# SOURCE DATA
(* ===== verification/ConnWorld.v ===== *)
(** * A connection, its Redis and the rest of the proxy

    The world is one client connection with the Redis connection behind it.
    Its steps are those of the command goroutine (a command is handled; one
    operation of a handler is done), of the reply goroutine (one frame, one
    proxy-made reply), and of everything else (other clients of Redis, other
    connections of the proxy), in any order.  A revocation or a failed write
    may come at every operation.

    Redis is not code of this repository: it is a class, and [ServerLaws] is
    what is documented of MULTI, EXEC, DISCARD and SELECT and of replies.
    Redis is taken to run a command when it is written; its reply is read at
    some later step.  The world also remembers the decisions asked for
    ([w_asked]), what Redis ran ([w_ran]) and the reply each command should
    get ([w_due]). *)

From S2P Require Import Prelude GoLib Resp Classify Policy Stores Guard GuardScope GuardCheck Decide Conn ConnDecide.

(** ** Redis *)

(** Command names are compared without case, byte by byte. *)
Definition redisName (args : list string) : string := map_bytes up_ascii (default "" (head args)).

(** The MULTI state of a connection: none, a queue, or a transaction that
    will abort. *)
Definition txnView : Type := option (option (list (list string))).

(** Commands whose effect on the MULTI state is relied upon. *)
Definition inMultiNames : list string := ["EXEC"; "DISCARD"; "QUIT"; "RESET"; "MULTI"; "WATCH"].
Inductive txn_step : txnView -> list string -> txnView -> list (list string) -> Prop :=
  | t_multi a : redisName a = "MULTI" -> length a = 1%nat -> txn_step None a (Some (Some [])) []
  | t_bare a ran : redisName a <> "MULTI" -> ran = [] \/ ran = [a] -> txn_step None a None ran
  | t_queue body a : redisName a ∉ inMultiNames -> txn_step (Some (Some body)) a (Some (Some (body ++ [a]))) []
  | t_error m a : redisName a ∉ ["EXEC"; "DISCARD"; "QUIT"; "RESET"] -> txn_step (Some m) a (Some None) []
  | t_nested m a : redisName a ∈ ["MULTI"; "WATCH"] -> txn_step (Some m) a (Some m) []
  | t_discard m a : redisName a = "DISCARD" -> length a = 1%nat -> txn_step (Some m) a None []
  | t_abort m a : redisName a = "EXEC" -> length a = 1%nat -> txn_step (Some m) a None []
  | t_exec body a : redisName a = "EXEC" -> length a = 1%nat -> txn_step (Some (Some body)) a None body.

(** Where [txn_step] says what happens. *)
Definition plainTxn (m : txnView) (a : list string) : Prop :=
  match m with
  | None => redisName a = "MULTI" -> length a = 1%nat
  | Some _ => redisName a <> "QUIT" /\ redisName a <> "RESET" /\ (redisName a ∈ ["EXEC"; "DISCARD"] -> length a = 1%nat)
  end.

(** One whole reply, not a push: what it is, and its value. *)
Definition frameOf (b : string) (info : FrameInfo) (v : Value) : Prop :=
  CopyFrame upBuf b = Ok (info, b, "") /\ ReadValue teeBuf b = Ok (v, "") /\ (exists t r, b = String t r /\ t <> ">"%char).

Definition isArray (info : FrameInfo) : bool := negb (IsError info) && negb (FNull info) && Ascii.eqb (FType info) "*".

Class Server (R : Type) : Type := {
  srv_call : R -> list string -> R -> list (list string) -> string -> Prop;
  srv_multi : R -> txnView;
  srv_db : R -> Z;
}.

(** What Redis documents of a command [a] that ran [ran] and replied [b]. *)
Class ServerLaws (R : Type) `{Server R} : Prop := {
  sl_txn r a r' ran b : srv_call r a r' ran b -> plainTxn (srv_multi r) a -> txn_step (srv_multi r) a (srv_multi r') ran;
  sl_frame r a r' ran b : srv_call r a r' ran b -> exists info v, frameOf b info v;
  sl_done r a r' ran b info v : srv_call r a r' ran b -> frameOf b info v -> srv_multi r = None ->
    IsError info = false -> ran = [a] \/ redisName a ∈ ["MULTI"; "EXEC"; "DISCARD"; "WATCH"; "UNWATCH"];
  sl_exec r r' ran b info v : srv_call r ["EXEC"] r' ran b -> frameOf b info v -> srv_multi r <> None ->
    if isArray info then srv_multi r = Some (Some ran) else ran = [];
  sl_select r a r' ran b info v : srv_call r a r' ran b -> frameOf b info v -> redisName a = "SELECT" -> srv_multi r = None ->
    if Ascii.eqb (VType v) "+" then exists n s, a = [s; FormatInt n] /\ 0 <= n /\ is_i64 n /\ srv_db r' = n else srv_db r' = srv_db r;
  sl_db r a r' ran b : srv_call r a r' ran b -> redisName a <> "SELECT" -> redisName a <> "RESET" ->
    Forall (fun c => redisName c <> "SELECT" /\ redisName c <> "RESET") ran -> srv_db r' = srv_db r;
}.

(** ** The world *)
Inductive life : Type := Serving | Ended | Retired.
Inductive replyPC : Type := RIdle | RDrain | RDead.

(** A reply on its way: the unit it is of, what Redis ran, its bytes. *)
Record pendReply : Type := mkPend { pe_unit : option nat; pe_ran : list (list string); pe_reply : string }.
Record ask : Type := mkAsk { ak_env : env; ak_p : Principal; ak_u : Unit; ak_d : decision }.
Record run : Type := mkRun { rn_unit : option nat; rn_db : Z; rn_cmds : list (list string) }.

(** Commands that have to be decided. *)
Definition gated (args : list string) : bool := match Classify args with Some info => needsGate info | None => true end.
(** The operation that makes Redis run a unit. *)
Definition opGated (o : op) : bool := match o with Forward args s _ => s_exec s || (gated args && negb (s_drop s)) | _ => false end.
Definition slotOf (o : op) : slot := match o with Forward _ s _ => s | _ => dropSlot end.

(** What an admitted unit is for Redis. *)
Definition unitBody (p : Principal) (d : decision) : list (list string) :=
  match UKind (dc_unit d), Cmds (dc_unit d) with
  | UnitBare, c :: _ => [bareArgs p (Args c) d]
  | UnitBare, [] => []
  | UnitTxn, cs => (Args <$> cs) ++ extraCmds d
  end.

(** The reply the client is due for reply [b] of Redis. *)
Definition clientView (s : slot) (b : string) : string :=
  if Nat.ltb 0 (s_strip s) || bool_decide (is_Some (s_onExec s))
  then match ReadValue teeBuf b with Ok (v, _) => default "" (stripped s v b) | Err _ => "" end
  else b.

Section world.
Context {R S T P : Type} `{Server R} `{SessionStore S} `{SliceStore T} `{Policy P}.
Context (l : pending) (id : Z) (allowed : list string -> Prop).
Context (perm : forall A : Type, list A -> list A) (clock : nat -> Z).
Context (checkReplacements : nat -> Unit -> option Denial * option (list string)) (auditStart : nat -> Unit -> bool -> option Denial * bool).

Record world : Type := mkWorld {
  w_cm : cmdState;
  w_prog : list op;
  w_life : life;
  w_broken : bool;
  w_conn : conn S T;
  w_reply : replyPC;
  w_srv : R;
  w_pend : list pendReply;
  w_tick : nat;
  w_pol : P;
  w_asked : list ask;
  w_ran : list run;
  w_due : list string;
  w_count : nat;
}.
Definition set_cm (x : cmdState) (w : world) : world :=
  mkWorld x (w_prog w) (w_life w) (w_broken w) (w_conn w) (w_reply w) (w_srv w) (w_pend w) (w_tick w) (w_pol w) (w_asked w) (w_ran w) (w_due w) (w_count w).
Definition set_prog (x : list op) (w : world) : world :=
  mkWorld (w_cm w) x (w_life w) (w_broken w) (w_conn w) (w_reply w) (w_srv w) (w_pend w) (w_tick w) (w_pol w) (w_asked w) (w_ran w) (w_due w) (w_count w).
Definition set_life (x : life) (w : world) : world :=
  mkWorld (w_cm w) (w_prog w) x (w_broken w) (w_conn w) (w_reply w) (w_srv w) (w_pend w) (w_tick w) (w_pol w) (w_asked w) (w_ran w) (w_due w) (w_count w).
Definition set_broken (x : bool) (w : world) : world :=
  mkWorld (w_cm w) (w_prog w) (w_life w) x (w_conn w) (w_reply w) (w_srv w) (w_pend w) (w_tick w) (w_pol w) (w_asked w) (w_ran w) (w_due w) (w_count w).
Definition set_conn (x : conn S T) (w : world) : world :=
  mkWorld (w_cm w) (w_prog w) (w_life w) (w_broken w) x (w_reply w) (w_srv w) (w_pend w) (w_tick w) (w_pol w) (w_asked w) (w_ran w) (w_due w) (w_count w).
Definition set_reply (x : replyPC) (w : world) : world :=
  mkWorld (w_cm w) (w_prog w) (w_life w) (w_broken w) (w_conn w) x (w_srv w) (w_pend w) (w_tick w) (w_pol w) (w_asked w) (w_ran w) (w_due w) (w_count w).
Definition set_srv (x : R) (w : world) : world :=
  mkWorld (w_cm w) (w_prog w) (w_life w) (w_broken w) (w_conn w) (w_reply w) x (w_pend w) (w_tick w) (w_pol w) (w_asked w) (w_ran w) (w_due w) (w_count w).
Definition set_pend (x : list pendReply) (w : world) : world :=
  mkWorld (w_cm w) (w_prog w) (w_life w) (w_broken w) (w_conn w) (w_reply w) (w_srv w) x (w_tick w) (w_pol w) (w_asked w) (w_ran w) (w_due w) (w_count w).
Definition set_asked (x : list ask) (w : world) : world :=
  mkWorld (w_cm w) (w_prog w) (w_life w) (w_broken w) (w_conn w) (w_reply w) (w_srv w) (w_pend w) (w_tick w) (w_pol w) x (w_ran w) (w_due w) (w_count w).
Definition set_ran (x : list run) (w : world) : world :=
  mkWorld (w_cm w) (w_prog w) (w_life w) (w_broken w) (w_conn w) (w_reply w) (w_srv w) (w_pend w) (w_tick w) (w_pol w) (w_asked w) x (w_due w) (w_count w).
Definition set_due (x : list string) (w : world) : world :=
  mkWorld (w_cm w) (w_prog w) (w_life w) (w_broken w) (w_conn w) (w_reply w) (w_srv w) (w_pend w) (w_tick w) (w_pol w) (w_asked w) (w_ran w) x (w_count w).
Definition set_count (x : nat) (w : world) : world :=
  mkWorld (w_cm w) (w_prog w) (w_life w) (w_broken w) (w_conn w) (w_reply w) (w_srv w) (w_pend w) (w_tick w) (w_pol w) (w_asked w) (w_ran w) (w_due w) x.

Definition start (x : cmdState * atoms * list op) (w : world) : world :=
  let '(cm, a, ops) := x in
  set_cm cm (set_prog ops (set_conn (setAt a (w_conn w)) (set_count (Datatypes.S (w_count w)) w))).
Definition decidedAs (x : ask) (g : Guard S T) (tick : nat) (pol : P) (w : world) : world :=
  let c := onGuard (fun _ => g) (w_conn w) in
  mkWorld (w_cm w) (w_prog w) (w_life w) (w_broken w) c (w_reply w) (w_srv w) (w_pend w) tick pol (w_asked w ++ [x])
    (w_ran w) (w_due w) (w_count w).

Definition handle (e : env) (w : world) (args : list string) : action :=
  match cm_principal (w_cm w) with
  | None => preAuth e (w_cm w) (co_at (w_conn w)) args
  | Some p => command e p (w_cm w) (co_at (w_conn w)) args
  end.

(** The reply a proxy-made answer adds. *)
Definition dueOf (o : op) : list string := match o with Answer b => [b] | _ => [] end.

(** Redis took [args] of operation [o]. *)
Definition delivered (o : op) (r : R) (ran : list (list string)) (b : string) (w : world) : world :=
  let tag := if opGated o then Some (pred (length (w_asked w))) else None in
  let s := slotOf o in
  set_srv r
  (set_pend (w_pend w ++ [mkPend tag ran b])
  (set_ran (w_ran w ++ match ran with [] => [] | _ => [mkRun tag (srv_db (w_srv w)) ran] end)
  (set_due (w_due w ++ if s_drop s then [] else [clientView s b]) w))).

Definition isAwait (o : op) : bool := match o with AwaitSelect _ => true | _ => false end.

Inductive cstep (w : world) : world -> Prop :=
  | c_run e args cm a ops : w_life w = Serving -> w_prog w = [] -> e_id e = id -> allowed args ->
      handle e w args = Run cm a ops -> cstep w (start (cm, a, ops) w)
  | c_ask e args p u k d g tick pol : w_life w = Serving -> w_prog w = [] -> e_id e = id -> allowed args ->
      handle e w args = AskPolicy p u k ->
      decideUnit perm clock checkReplacements auditStart e (length (w_asked w)) p u (m_guard (co_mem (w_conn w))) (w_tick w) (w_pol w) =
        Some (d, g, tick, pol) ->
      cstep w (start (k d) (decidedAs (mkAsk e p u d) g tick pol w))
  | c_auth e args user pass k r : w_life w = Serving -> w_prog w = [] -> e_id e = id -> allowed args ->
      handle e w args = AskAuth user pass k -> cstep w (start (k r) w)
  | c_op o ops revoked wr c : w_life w = Serving -> w_prog w = o :: ops -> isAwait o = false -> (w_broken w = true -> wr = false) ->
      runOp l id revoked wr o (w_conn w) = (c, Went None) ->
      cstep w (set_conn c (set_prog ops (set_due (w_due w ++ dueOf o) w)))
  | c_send o ops revoked wr c args r ran b : w_life w = Serving -> w_prog w = o :: ops -> (w_broken w = true -> wr = false) ->
      runOp l id revoked wr o (w_conn w) = (c, Went (Some args)) -> srv_call (w_srv w) args r ran b ->
      cstep w (delivered o r ran b (set_conn c (set_prog ops (set_due (w_due w ++ dueOf o) w))))
  | c_unsent o ops revoked wr c : w_life w = Serving -> w_prog w = o :: ops ->
      runOp l id revoked wr o (w_conn w) = (c, Unsent) ->
      cstep w (set_conn c (set_prog ops (set_due (w_due w ++ dueOf o) (set_broken true w))))
  | c_stop o ops revoked wr c : w_life w = Serving -> w_prog w = o :: ops -> (w_broken w = true -> wr = false) ->
      runOp l id revoked wr o (w_conn w) = (c, Stop) ->
      cstep w (set_conn c (set_prog [] (set_life Ended (set_broken true w))))
  | c_skip o ops revoked wr c : w_life w = Serving -> w_prog w = o :: ops -> (w_broken w = true -> wr = false) ->
      runOp l id revoked wr o (w_conn w) = (c, Skip) ->
      cstep w (set_conn c (set_prog [] (set_broken true w)))
  | c_await n ops v : w_life w = Serving -> w_prog w = AwaitSelect n :: ops -> co_got (w_conn w) = Some v ->
      cstep w (set_prog ops (set_conn (setGot None (w_conn w))
        (set_cm (if Ascii.eqb (VType v) "+" then setDB n (w_cm w) else w_cm w) w)))
  | c_end : w_life w = Serving -> (w_prog w = [] \/ exists n ops, w_prog w = AwaitSelect n :: ops) ->
      cstep w (set_prog [] (set_life Ended w))
  | c_frame x pend c : w_life w <> Retired -> w_reply w = RIdle -> w_pend w = x :: pend ->
      frame l id (pe_reply x) (w_conn w) = (Ok "", c) ->
      cstep w (set_reply RDrain (set_pend pend (set_conn c w)))
  | c_frameErr x pend e c : w_life w <> Retired -> w_reply w = RIdle -> w_pend w = x :: pend ->
      frame l id (pe_reply x) (w_conn w) = (Err e, c) ->
      cstep w (set_reply RDead (set_pend pend (set_conn c w)))
  | c_synth c : w_life w <> Retired -> w_reply w = RDrain -> writeSynth l (w_conn w) = Some c -> cstep w (set_conn c w)
  | c_drained : w_life w <> Retired -> w_reply w = RDrain -> writeSynth l (w_conn w) = None -> cstep w (set_reply RIdle w)
  | c_retire : w_life w = Ended -> cstep w (set_conn (retire id (w_conn w)) (set_reply RDead (set_pend [] (set_life Retired w))))
  | c_redis r : srv_multi r = srv_multi (w_srv w) -> srv_db r = srv_db (w_srv w) -> cstep w (set_srv r w)
  | c_others g tick pol : cstep w (mkWorld (w_cm w) (w_prog w) (w_life w) (w_broken w) (onGuard (fun _ => g) (w_conn w)) (w_reply w)
      (w_srv w) (w_pend w) tick pol (w_asked w) (w_ran w) (w_due w) (w_count w)).

(** A connection just accepted. *)
Definition accepted (g : Guard S T) (inodes : list sliceRange) (tick : nat) (pol : P) (r : R) : world :=
  mkWorld (mkCmdState None false false 0 None [] false) [] Serving false
    (mkConn (mkRQ [] 0 false 0 false) ∅ (mkAtoms 0 None) None false [] (mkMem g inodes [])) RIdle r [] tick pol [] [] [] 0.
End world.
Arguments world : clear implicits.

# ACTIVITY
Copy every line of the material in which the word "slotOf" occurs.

# WRITTEN RESPONSE
Definition slotOf (o : op) : slot := match o with Forward _ s _ => s | _ => dropSlot end.
  let s := slotOf o in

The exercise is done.